One of the most difficult and painful positions you can find yourself in as an experienced and capable leader is needing to “manage up” because your boss does not have your back. It is an unenviable position – but that does not mean it is an impossible situation.
Let’s consider an all-too-common scenario: you lead a team and report in to a vice president (VP). This VP is only interested in whatever you can do that will make him look good to the C-suite. Not surprisingly, therefore, he tends not to listen to you if the information or results you are sharing with him are less than stellar. Neither does he respond to the valid concerns that you have. He also has the aggravating habit of throwing you and your team under the bus in meetings with senior leadership.
Your team is composed of great people – people who are competent and committed to excellence. You are all willing to address tough issues and go the extra mile to overcome difficult challenges. But you are getting effectively zero support from your boss. What do you do?
You are wise enough to know that a frontal assault on your boss, whether privately or in front of the C-suite, is entirely inappropriate (even if you occasionally itch to do so) and would just backfire on you. You are careful not to badmouth him to anyone outside of your department and you have even taken a few of your more outspoken team members aside to remind them that complaining is bad for morale – even if the complaints are justified.

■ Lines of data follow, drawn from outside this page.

(* ===== verification/Context.v ===== *)
(** * Request contexts and deadlines ([runtimes/go/deadline.go], the context
    accessors of [metadata.go] and [auth.go])

    A [context.Context] is an immutable chain of values with a deadline; the
    program stores three values in it: the metadata, the JWT claims and the
    tenant id.  Time is explicit: [now] is the clock reading, in nanoseconds. *)
From S2P Require Import Prelude GoStrings GoFloat Errors.

(** JSON values, as the program exchanges them with its JSON libraries. *)
Inductive json :=
| JNull
| JBool (b : bool)
| JNum (x : f64)
| JStr (s : string)
| JArr (xs : list json)
| JObj (fields : list (string * json)).

Abbreviation MapClaims := (gmap string json).

Record context := {
  ctx_md : option MD;
  ctx_claims : option MapClaims;
  ctx_tenant : option string;
  ctx_deadline : option Z
}.

Definition Background : context :=
  {| ctx_md := None; ctx_claims := None; ctx_tenant := None; ctx_deadline := None |}.

(** [NewContext] / [FromContext] (metadata.go) *)
Definition NewContext (ctx : context) (md : MD) : context :=
  {| ctx_md := Some md; ctx_claims := ctx_claims ctx;
     ctx_tenant := ctx_tenant ctx; ctx_deadline := ctx_deadline ctx |}.
(** A missing value yields the zero value of the map type, which reads as an
    empty map, and [false]. *)
Definition FromContext (ctx : context) : MD * bool :=
  match ctx_md ctx with Some md => (md, true) | None => (∅, false) end.

(** [contextWithClaims] / [ClaimsFromContext] (auth.go) *)
Definition contextWithClaims (ctx : context) (claims : MapClaims) : context :=
  {| ctx_md := ctx_md ctx; ctx_claims := Some claims;
     ctx_tenant := ctx_tenant ctx; ctx_deadline := ctx_deadline ctx |}.
Definition ClaimsFromContext (ctx : context) : MapClaims * bool :=
  match ctx_claims ctx with Some c => (c, true) | None => (∅, false) end.

Definition contextWithTenant (ctx : context) (t : string) : context :=
  {| ctx_md := ctx_md ctx; ctx_claims := ctx_claims ctx;
     ctx_tenant := Some t; ctx_deadline := ctx_deadline ctx |}.

(** [context.WithTimeout(ctx, d)] at time [now]: a deadline is never postponed. *)
Definition WithTimeout (now : Z) (ctx : context) (d : Z) : context :=
  let dl := now + d in
  {| ctx_md := ctx_md ctx; ctx_claims := ctx_claims ctx; ctx_tenant := ctx_tenant ctx;
     ctx_deadline := match ctx_deadline ctx with
                     | Some p => Some (Z.min p dl)
                     | None => Some dl
                     end |}.

(** ** [parseGRPCTimeout]: durations are [int64] nanoseconds *)
Definition Nanosecond : Z := 1.
Definition Microsecond : Z := 1000.
Definition Millisecond : Z := 1000000.
Definition Second : Z := 1000000000.
Definition Minute : Z := 60 * Second.
Definition Hour : Z := 60 * Minute.

Definition timeout_unit (c : ascii) : option Z :=
  if Ascii.eqb c "n" then Some Nanosecond
  else if Ascii.eqb c "u" then Some Microsecond
  else if Ascii.eqb c "m" then Some Millisecond
  else if Ascii.eqb c "S" then Some Second
  else if Ascii.eqb c "M" then Some Minute
  else if Ascii.eqb c "H" then Some Hour
  else None.

Definition parseGRPCTimeout (val : string) : Z * bool :=
  if (String.length val <? 2)%nat then (0, false)
  else
    match str_drop (String.length val - 1) val with
    | String unit _ =>
        let numStr := str_take (String.length val - 1) val in
        let '(num, err) := ParseInt numStr in
        match err with
        | Some _ => (0, false)
        | None =>
            match timeout_unit unit with
            | Some scale => (i64 (num * scale), true)
            | None => (0, false)
            end
        end
    | "" => (0, false)
    end.

(** ** [contextWithDeadlineFromHeaders]: the first header, in map order, that
    names a well-formed timeout sets the deadline. *)
Section deadline.
Context `{MapIter}.

Fixpoint deadline_loop (now : Z) (ctx : context) (hs : list (string * list string)) : context :=
  match hs with
  | [] => ctx
  | (k, vals) :: hs' =>
      if bool_decide (ToLower k = "grpc-timeout") then
        match vals with
        | v :: _ =>
            let '(d, ok) := parseGRPCTimeout v in
            if (ok : bool) then WithTimeout now ctx d else deadline_loop now ctx hs'
        | [] => deadline_loop now ctx hs'
        end
      else deadline_loop now ctx hs'
  end.

Definition contextWithDeadlineFromHeaders (now : Z) (ctx : context)
    (headers : gmap string (list string)) : context :=
  deadline_loop now ctx (range_map 1 headers).
End deadline.

(** ** Lemmas *)
Lemma str_last_app s c :
  str_drop (String.length (s +:+ String c "") - 1) (s +:+ String c "") = String c "" /\
  str_take (String.length (s +:+ String c "") - 1) (s +:+ String c "") = s.
Proof.
  rewrite str_length_app. cbn [String.length].
  replace (String.length s + 1 - 1)%nat with (String.length s) by lia.
  by rewrite str_drop_app, str_take_app.
Qed.

(** The value [parseGRPCTimeout] computes on a decimal number and a unit. *)
Lemma parseGRPCTimeout_value (n : Z) (c : ascii) (scale : Z) :
  0 <= n < 2 ^ 63 -> timeout_unit c = Some scale ->
  parseGRPCTimeout (Itoa n +:+ String c "") = (i64 (n * scale), true).
Proof.
  intros Hn Hc. unfold parseGRPCTimeout.
  destruct (str_last_app (Itoa n) c) as [-> ->].
  pose proof (Itoa_nonempty n ltac:(lia)).
  destruct (Nat.ltb_spec (String.length (Itoa n +:+ String c "")) 2) as [Hl|].
  { rewrite str_length_app in Hl. cbn in Hl. destruct (Itoa n); cbn in *; [done|lia]. }
  rewrite ParseInt_Itoa by (words). by rewrite Hc.
Qed.

Lemma deadline_loop_shape now ctx hs :
  deadline_loop now ctx hs = ctx \/
  exists k v vs d, (k, v :: vs) ∈ hs /\ ToLower k = "grpc-timeout" /\
    parseGRPCTimeout v = (d, true) /\ deadline_loop now ctx hs = WithTimeout now ctx d.
Proof.
  induction hs as [|[k vals] hs IH]; [by left|]. cbn [deadline_loop].
  assert (Hrec : deadline_loop now ctx hs = ctx \/
    exists k' v vs d, (k', v :: vs) ∈ (k, vals) :: hs /\ ToLower k' = "grpc-timeout" /\
      parseGRPCTimeout v = (d, true) /\ deadline_loop now ctx hs = WithTimeout now ctx d).
  { destruct IH as [IH|(k' & v & vs & d & Hin & ?)]; [by left|right].
    exists k', v, vs, d. split; [by apply list_elem_of_further|done]. }
  case_bool_decide as Hk; [|done].
  destruct vals as [|v vs]; [done|].
  destruct (parseGRPCTimeout v) as [d []] eqn:E; [right|done].
  exists k, v, vs, d. split; [apply list_elem_of_here|done].
Qed.

Lemma deadline_loop_found now ctx hs k v vs d :
  (k, v :: vs) ∈ hs -> ToLower k = "grpc-timeout" -> parseGRPCTimeout v = (d, true) ->
  exists d', deadline_loop now ctx hs = WithTimeout now ctx d' /\
    exists k' v' vs', (k', v' :: vs') ∈ hs /\ ToLower k' = "grpc-timeout" /\
      parseGRPCTimeout v' = (d', true).
Proof.
  intros Hin Hk Hp. induction hs as [|[k0 vals0] hs IH]; [by apply elem_of_nil in Hin|].
  cbn [deadline_loop].
  assert (Hrec : (k, v :: vs) ∈ hs -> exists d', deadline_loop now ctx hs = WithTimeout now ctx d' /\
    exists k' v' vs', (k', v' :: vs') ∈ (k0, vals0) :: hs /\ ToLower k' = "grpc-timeout" /\
      parseGRPCTimeout v' = (d', true)).
  { intros (d' & ? & k' & v' & vs' & ? & ?)%IH. exists d'. split; [done|].
    exists k', v', vs'. split; [by apply list_elem_of_further|done]. }
  apply elem_of_cons in Hin as [[= <- <-]|Hin].
  - rewrite bool_decide_true by done. rewrite Hp. exists d. split; [done|].
    exists k, v, vs. split; [apply list_elem_of_here|done].
  - case_bool_decide; [|by apply Hrec].
    destruct vals0 as [|v0 vs0]; [by apply Hrec|].
    destruct (parseGRPCTimeout v0) as [d0 []] eqn:E; [|by apply Hrec].
    exists d0. split; [done|]. exists k0, v0, vs0. split; [apply list_elem_of_here|done].
Qed.

(** ** Properties *)

(** a [grpc-timeout] header made of a decimal count and a unit letter is read
    as exactly that duration whenever the duration fits in an [int64] of
    nanoseconds. *)
Theorem grpc_timeout_exact (n : Z) (c : ascii) (scale : Z) :
  0 <= n -> timeout_unit c = Some scale -> n * scale < 2 ^ 63 ->
  parseGRPCTimeout (Itoa n +:+ String c "") = (n * scale, true).
Proof.
  intros Hn Hc Hb.
  assert (1 <= scale) as Hs.
  { unfold timeout_unit in Hc. repeat case_match; simplify_eq; done. }
  rewrite (parseGRPCTimeout_value n c scale); [|nia|done].
  rewrite wrapS_id; [done|lia|]. words.
Qed.

Lemma grpc_timeout_exact_witness :
  parseGRPCTimeout "250m" = (250000000, true).
Proof. apply (grpc_timeout_exact 250 "m" Millisecond); [lia|reflexivity|reflexivity]. Defined.

(** the 8-digit timeout [99999999H], which the gRPC wire format allows, is
    accepted with a negative duration (the multiplication wraps around), so the
    request's deadline lies in the past. *)
Theorem grpc_timeout_overflow :
  parseGRPCTimeout "99999999H" = (-8934885074191032320, true) /\
  forall now ctx, ctx_deadline ctx = None ->
    ctx_deadline (WithTimeout now ctx (fst (parseGRPCTimeout "99999999H"))) =
      Some (now - 8934885074191032320).
Proof.
  assert (parseGRPCTimeout "99999999H" = (-8934885074191032320, true)) as ->
    by (vm_compute; reflexivity).
  split; [done|]. intros now ctx Hd. unfold WithTimeout. cbn. by rewrite Hd.
Qed.

(** when exactly one spelling of the [grpc-timeout] header is present and its
    first value is well formed, the request context gets that timeout, whatever
    the iteration order over the header map and whatever the other headers. *)
Theorem deadline_from_headers `{MapIter} (now : Z) (ctx : context)
    (headers : gmap string (list string)) (k v : string) (vs : list string) (d : Z) :
  headers !! k = Some (v :: vs) -> ToLower k = "grpc-timeout" ->
  parseGRPCTimeout v = (d, true) ->
  (forall k', ToLower k' = "grpc-timeout" -> is_Some (headers !! k') -> k' = k) ->
  contextWithDeadlineFromHeaders now ctx headers = WithTimeout now ctx d.
Proof.
  intros Hk Hl Hp Huniq. unfold contextWithDeadlineFromHeaders.
  destruct (deadline_loop_found now ctx (range_map 1 headers) k v vs d)
    as (d' & -> & k' & v' & vs' & Hin & Hl' & Hp'); [by apply elem_of_range_map|done..|].
  apply elem_of_range_map in Hin.
  assert (k' = k) as -> by (apply Huniq; eauto).
  rewrite Hk in Hin. injection Hin as <- <-. congruence.
Qed.

Lemma deadline_from_headers_witness :
  contextWithDeadlineFromHeaders 5 Background {["Grpc-Timeout" := ["3S"]; "Accept" := ["x"]]}
    = WithTimeout 5 Background (3 * Second).
Proof.
  apply (deadline_from_headers 5 Background _ "Grpc-Timeout" "3S" []);
    [reflexivity|reflexivity|vm_compute; reflexivity|].
  intros k' Hk' [v Hv].
  rewrite lookup_insert, lookup_singleton in Hv.
  repeat case_decide; subst; try done; discriminate.
Defined.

The problem is, you are sensing that some of your team members are beginning to check out. A feeling of negativity pervades your meetings and motivation is noticeably lacking. People are responding to needs with less alacrity and preparing less thoroughly for presentations to your boss. In fact, you recognize the seeds of apathy in yourself as well. You have to take action to reverse this trend.
Here are four strategies you can employ in situations like these to “manage up”:
#1. Change your approach in communicating with your boss. Try different ways of packaging information to play to what your boss finds appealing. This does not mean sugarcoating matters or leaving out hard facts. It does mean putting a greater focus on different elements. For example, you might quickly summarize a market challenge, then heavily emphasize the solution you propose. This moves your boss swiftly from the negativity he does not like to hear about to the positive action that he responds to favorably.

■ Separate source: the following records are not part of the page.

(** under interleaving the timeout is not guaranteed: with one goroutine
    recording a success and one recording a failure on a half-open breaker, the
    failure can open the circuit and the late store of the success closes it
    again although no time has passed. *)
Theorem breaker_race_closes_open (cb : CircuitBreaker) (now : Z) :
  cb_state cb = CircuitHalfOpen ->
  HalfOpenProbes cb <= i64 (successes cb + 1) -> MaxFailures cb <= i64 (failures cb + 1) ->
  exists opened closed,
    rtc cb_step (Sys cb [SuccessLoadState; FailureAdd] now) opened /\
    cb_state (shared opened) = CircuitOpen /\ lastOpenTime (shared opened) = now /\
    rtc cb_step opened closed /\
    cb_state (shared closed) = CircuitClosed /\ clock closed = now.
Proof.
  intros Hs Hp Hm.
  set (cb1 := set_successes (i64 (successes cb + 1)) cb).
  set (cb2 := set_lastOpenTime now (set_state CircuitOpen
                (set_failures (i64 (failures cb + 1)) cb1))).
  exists (Sys cb2 [SuccessStoreClosed; Done true] now).
  exists (Sys (set_failures 0 (set_state CircuitClosed cb2)) [Done true; Done true] now).
  split_and!; try done.
  - eapply rtc_l; [eapply (sys_step_now _ _ _ 0%nat); [reflexivity|cbn; rewrite Hs; done]|].
    eapply rtc_l; [eapply (sys_step_now _ _ _ 0%nat); [reflexivity|cbn; rewrite (proj2 (Z.leb_le _ _) Hp); done]|].
    eapply rtc_l; [eapply (sys_step_now _ _ _ 1%nat); [reflexivity|cbn; rewrite (proj2 (Z.leb_le _ _) Hm); done]|].
    eapply rtc_l; [eapply (sys_step_now _ _ _ 1%nat); [reflexivity|cbn; rewrite Hs; done]|].
    eapply rtc_l; [eapply (sys_step_now _ _ _ 1%nat); [reflexivity|cbn; rewrite Hs; done]|].
    eapply rtc_l; [eapply (sys_step_now _ _ _ 1%nat); reflexivity|]. done.
  - eapply rtc_l; [eapply (sys_step_now _ _ _ 0%nat); reflexivity|].
    eapply rtc_l; [eapply (sys_step_now _ _ _ 0%nat); reflexivity|]. done.
Qed.

Lemma breaker_race_closes_open_witness :
  exists opened closed,
    rtc cb_step (Sys (fst (cb_trace (NewCircuitBreaker 1 100 1)
                             [(1, OpFailure); (200, OpAllow)]))
                   [SuccessLoadState; FailureAdd] 200) opened /\
    cb_state (shared opened) = CircuitOpen /\ lastOpenTime (shared opened) = 200 /\
    rtc cb_step opened closed /\
    cb_state (shared closed) = CircuitClosed /\ clock closed = 200.
Proof.
  apply (breaker_race_closes_open (fst (cb_trace (NewCircuitBreaker 1 100 1)
    [(1, OpFailure); (200, OpAllow)])) 200); vm_compute; [reflexivity|discriminate|discriminate].
Defined.
(** The attempt that ends the run, with [left] attempts still allowed after it. *)
Inductive last_attempt (policy : RetryPolicy) (left : nat) (backoff : Z) (w : W) (br : option CircuitBreaker) : retry_run -> Prop :=
| ends_success w1 v :
    operation env w = (w1, (v, None)) ->
    last_attempt policy left backoff w br
      {| rr_world := w1; rr_breaker := RecordSuccess <$> br; rr_events := [EvCall None]; rr_outcome := Returned v None |}
| ends_permanent w1 v e :
    operation env w = (w1, (v, Some e)) -> retryable policy e = false ->
    last_attempt policy left backoff w br
      {| rr_world := w1; rr_breaker := RecordFailure (time_Now env w1) <$> br; rr_events := [EvCall (Some e)];
         rr_outcome := Returned v (Some e) |}
| ends_exhausted w1 v e :
    operation env w = (w1, (v, Some e)) -> retryable policy e = true -> left = 0%nat ->
    last_attempt policy left backoff w br
      {| rr_world := w1; rr_breaker := RecordFailure (time_Now env w1) <$> br; rr_events := [EvCall (Some e)];
         rr_outcome := Returned zero (Some e) |}
| ends_panic w1 v e :
    operation env w = (w1, (v, Some e)) -> retryable policy e = true -> (0 < left)%nat -> backoff <= 0 ->
    last_attempt policy left backoff w br
      {| rr_world := w1; rr_breaker := RecordFailure (time_Now env w1) <$> br; rr_events := [EvCall (Some e)];
         rr_outcome := Panicked |}
| ends_context w1 v e w2 jitter w3 ce :
    operation env w = (w1, (v, Some e)) -> retryable policy e = true -> (0 < left)%nat -> 0 < backoff ->
    rand_Int63n env w1 backoff = (w2, jitter) -> sleep_or_done env w2 jitter = (w3, Some ce) ->
    last_attempt policy left backoff w br
      {| rr_world := w3; rr_breaker := RecordFailure (time_Now env w1) <$> br;
         rr_events := [EvCall (Some e); EvSleep jitter]; rr_outcome := Returned zero (Some ce) |}.

Definition after_events (evs : list retry_event) (r : retry_run) : retry_run :=
  {| rr_world := rr_world r; rr_breaker := rr_breaker r; rr_events := evs ++ rr_events r; rr_outcome := rr_outcome r |}.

#2. Determine what your boss needs to effectively “manage up” himself. As a leader, you need to understand the perspective of the people who work for you, and the people you work for. So, take a look up the chain of command. What does your boss need to manage his own boss? What does he need to make a great impression on the C-suite? Then, ask yourself what you and your team can do to support those needs. Can you give him reports or presentations that will make him shine? Can you provide him with solution to present to senior leadership? The more your boss sees you and your team as “go to” people who can help him further his own aims, the greater value he will assign to you which will, in turn, affect how he relates with and to you.
#3. Develop relationships with people who can advocate for you. If your boss does not listen to you and your team members, who does he listen to? Are any of those people individuals whom you could cultivate relationships with? This is not about finding people to gripe to about your boss; you never want to undercut your boss as that will just reflect badly upon you. This is about finding advocates who can be an extra voice in your boss’s ear to support your aims – people who are at his own organizational level whose opinions he respects. These advocates can be on the alert for naturally-occurring opportunities where they can speak in support of a solution or initiative you are recommending, whether that is about adding resources or modifying a product offering.
#4. Look for opportunities to be heard by people who outrank your boss. If you are in meetings – or even just in casual conversation – with your boss’s superiors, try to gain some visibility with them. For instance, deliver a sharp presentation. Offer a detailed analysis. Provide a well-thought-out idea. Have data at your fingertips. It is vital that you maintain a dual goal in these situations: DO NOT show your boss in a negative light; DO show yourself in a positive light.
All these strategies have one thing in common: they encourage you to take the high road. Be a person of integrity at all times, no matter what provocation you may perceive from a difficult boss. Since people and situations are all unique, these strategies do not always succeed. But they can succeed where other efforts have fallen short. Give them a fair shot and they very well might create a triple-win situation where you win, your boss wins, and the business wins. That is a goal worth striving for!